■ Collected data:
- - - -

(** Scanning a printed number gives it back. *)
Lemma sscanf_printed n c r :
  0 <= n <= int64_max -> is_digit c = false -> sscanf_d (fmt_d n +:+ String c r) = n.
Proof.
  intros Hn Hc. destruct (fmt_d_digits n ltac:(lia)) as (Hne & Hds & Hval).
  destruct (fmt_d n) as [|d ds] eqn:E; [done|].
  pose proof Hds as Hds'. cbn [sall] in Hds'. apply andb_prop in Hds' as [Hd _].
  destruct (digit_no_space d Hd) as (Hlf & Hsp & Hplus & Hminus & Hasc).
  unfold sscanf_d. change (String d ds +:+ String c r) with (String d (ds +:+ String c r)).
  cbn [slen skip_blanks]. rewrite bool_decide_false by done.
  rewrite head_space_plain; [|by apply wide_spaces_high|]; last first.
  { unfold plain_byte. by rewrite Hasc, Hsp. }
  rewrite !bool_decide_false by done. unfold scan_number.
  change (String d (ds +:+ String c r)) with (String d ds +:+ String c r).
  rewrite take_digits_app by done. cbn [is_empty]. rewrite Hval, Z.mul_1_l.
  rewrite (proj2 (Z.leb_le _ _)) by (unfold int64_min; lia).
  by rewrite (proj2 (Z.leb_le _ _)) by lia.
Qed.

Lemma first_line p s : no_byte CR p = true ->
  exists l ls, split s CRLF = l :: ls /\ split (p +:+ s) CRLF = (p +:+ l) :: ls.
Proof.
  induction p as [|c p IH]; intros Hp.
  { pose proof (split_nonempty CRLF s). cbn [String.append].
    destruct (split s CRLF) as [|l ls]; [done|]. by exists l, ls. }
  unfold no_byte in Hp. cbn [sall] in Hp. apply andb_prop in Hp as [Hc Hp].
  apply negb_true_iff, bool_decide_eq_false in Hc. destruct (IH Hp) as (l & ls & Hs & Hps).
  exists l, ls. split; [done|]. change (String c p +:+ s) with (String c (p +:+ s)).
  rewrite split_later, Hps; [done..|]. cbn [has_prefix CRLF]. rewrite (bool_decide_false (c = CR)) by congruence. done.
Qed.

(** ** The chain *)

Lemma scan_number_le sign s : scan_number sign s <= int64_max.
Proof.
  unfold scan_number. destruct (is_empty _); [done|]. destruct (digits_val 0 _) as [v|]; [|done].
  destruct (Z.leb_spec int64_min (sign * v)), (Z.leb_spec (sign * v) int64_max); cbn [andb]; done || lia.
Qed.
Lemma sscanf_le s : sscanf_d s <= int64_max.
Proof.
  unfold sscanf_d. destruct (skip_blanks _ s); [done|]. do 2 (case_bool_decide; [apply scan_number_le|]).
  apply scan_number_le.
Qed.

(** One line of the loop: the number it names. *)
Definition line_instance (line : string) : Z :=
  if has_prefix line "ARC-" then
    match index_str "i=" line with Some idx => sscanf_d (sdrop (idx + 2) line) | None => 0 end
  else 0.
Lemma instance_loop_max lines m : 0 <= m ->
  instance_loop lines m = Z.max m (instance_loop lines 0) /\ 0 <= instance_loop lines 0 <= int64_max.
Proof.
  assert (forall line m, 0 <= m ->
    (if has_prefix line "ARC-" then
       match index_str "i=" line with
       | Some idx => let num := sscanf_d (sdrop (idx + 2) line) in if m <? num then num else m
       | None => m end else m) = Z.max m (line_instance line)) as Hstep.
  { intros line m' Hm. unfold line_instance. destruct (has_prefix line "ARC-"); [|lia].
    destruct (index_str "i=" line); [|lia]. cbv zeta.
    match goal with |- context [m' <? ?n] => destruct (Z.ltb_spec m' n) end; lia. }
  revert m. induction lines as [|line lines IH]; intros m Hm; cbn [instance_loop]; [unfold int64_max; lia|].
  cbv zeta in *. rewrite !Hstep by lia.
  assert (line_instance line <= int64_max).
  { unfold line_instance. destruct (has_prefix line "ARC-"); [|done].
    destruct (index_str "i=" line); [apply sscanf_le|done]. }
  destruct (is_empty line); [unfold int64_max in *; lia|].
  destruct (IH (Z.max m (line_instance line)) ltac:(lia)) as [-> ?].
  destruct (IH (Z.max 0 (line_instance line)) ltac:(lia)) as [-> ?]. lia.
Qed.

(** One ARC header field of an instance, as the lines of the message: the name
    and the instance on the first, every other one folded. *)
Definition arc_field (name : string) (n : Z) (lines : list string) : Prop :=
  exists l folds, lines = (name +:+ ": i=" +:+ fmt_d n +:+ "; " +:+ l) :: folds /\
                  Forall (fun f => folded f = true) folds.

Lemma field_lines name n value rest :
  no_byte CR name = true -> 0 <= n -> continued value = true ->
  exists lines, arc_field name n lines /\
    split (name +:+ ": i=" +:+ fmt_d n +:+ "; " +:+ value +:+ CRLF +:+ rest) CRLF
      = lines ++ split rest CRLF.
Proof.
  intros Hname Hn Hv. destruct (fmt_d_digits n Hn) as (_ & Hd & _).
  destruct (first_line (name +:+ ": i=" +:+ fmt_d n +:+ "; ") value) as (l & ls & Hs & Hp).
  { rewrite !no_byte_app, Hname. by rewrite (no_digit_byte CR (fmt_d n)). }
  exists (split ((name +:+ ": i=" +:+ fmt_d n +:+ "; ") +:+ value) CRLF). split.
  - exists l, ls. rewrite Hp, !sapp_assoc. split; [done|]. unfold continued in Hv. rewrite Hs in Hv.
    apply List.Forall_forall. by apply List.forallb_forall.
  - rewrite <- split_app_crlf. by rewrite !sapp_assoc.
Qed.

(** The loop over such a field: the instance is seen, the folds are not looked
    at and do not end it. *)
Lemma instance_field name n lines rest m :
  has_prefix name "ARC-" = true ->
  (forall t, index_str "i=" (name +:+ ": i=" +:+ t) = Some (slen name + 2)%nat) ->
  0 <= n <= int64_max -> 0 <= m -> arc_field name n lines ->
  instance_loop (lines ++ rest) m = instance_loop rest (Z.max m n).
Proof.
  intros Hname Hi Hn Hm (l & folds & -> & Hf). cbn [app instance_loop].
  assert (forall t, has_prefix (name +:+ t) "ARC-" = true) as ->.
  { intros t. apply has_prefix_spec in Hname as (q & ->). by rewrite sapp_assoc, has_prefix_app. }
  rewrite Hi.
  rewrite <- Nat.add_assoc, sdrop_app_plus. cbn [Nat.add String.append sdrop].
  rewrite sscanf_printed by done.
  assert ((if m <? n then n else m) = Z.max m n) as -> by (destruct (Z.ltb_spec m n); lia).
  destruct name as [|c0 name]; [done|]. cbn [String.append is_empty]. induction Hf as [|f folds Hfold Hf IH]; [done|].
  rewrite <- IH. cbn [app instance_loop]. destruct f as [|c f]; [done|].
  assert (has_prefix (String c f) "ARC-" = false) as ->; [|done].
  cbn [folded has_prefix] in *. rewrite (bool_decide_false (c = "A"%char)); [done|]. by intros ->.
Qed.

(** The signature the code takes off a message the library signed. *)
Definition signature_of (signedMsg : string) : string :=
  trim_space (find_signature (split signedMsg CRLF)).

(** What the code relies on: for the domain and the selector of the
    configuration, the library puts the version parameter on a line with
    others.  (It wraps the lines of a signature by their width.) *)
Definition signs_apart (config : SignConfig) : Prop :=
  forall msg options signedMsg,
    so_Domain options = Domain config -> so_Selector options = Selector config -> folded msg = false ->
    dkim_sign msg options = Ok signedMsg -> version_apart (signature_of signedMsg) = true.

Lemma signature_continued signedMsg :
  version_apart (signature_of signedMsg) = true ->
  continued (remove_version_param (signature_of signedMsg)) = true.
Proof. intros Hv. by apply remove_version_continued, continued_trim_space, find_signature_continued. Qed.

Lemma continued_first p v : no_byte CR p = true -> continued v = true -> continued (p +:+ v) = true.
Proof.
  intros Hp. unfold continued. destruct (first_line p v Hp) as (l & ls & -> & ->). done.
Qed.
Lemma continued_one_line v : no_byte CR v = true -> continued v = true.
Proof. intros Hv. rewrite <- (sapp_nil_r v). by apply continued_first. Qed.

- - - -

■ Activity: Transcribe the lines above between the line holding "rewrite Hi." and the line holding "rewrite <- IH.", inclusive, exactly as they stand and with nothing added.

■ Result:
  rewrite Hi.
  rewrite <- Nat.add_assoc, sdrop_app_plus. cbn [Nat.add String.append sdrop].
  rewrite sscanf_printed by done.
  assert ((if m <? n then n else m) = Z.max m n) as -> by (destruct (Z.ltb_spec m n); lia).
  destruct name as [|c0 name]; [done|]. cbn [String.append is_empty]. induction Hf as [|f folds Hfold Hf IH]; [done|].
  rewrite <- IH. cbn [app instance_loop]. destruct f as [|c f]; [done|].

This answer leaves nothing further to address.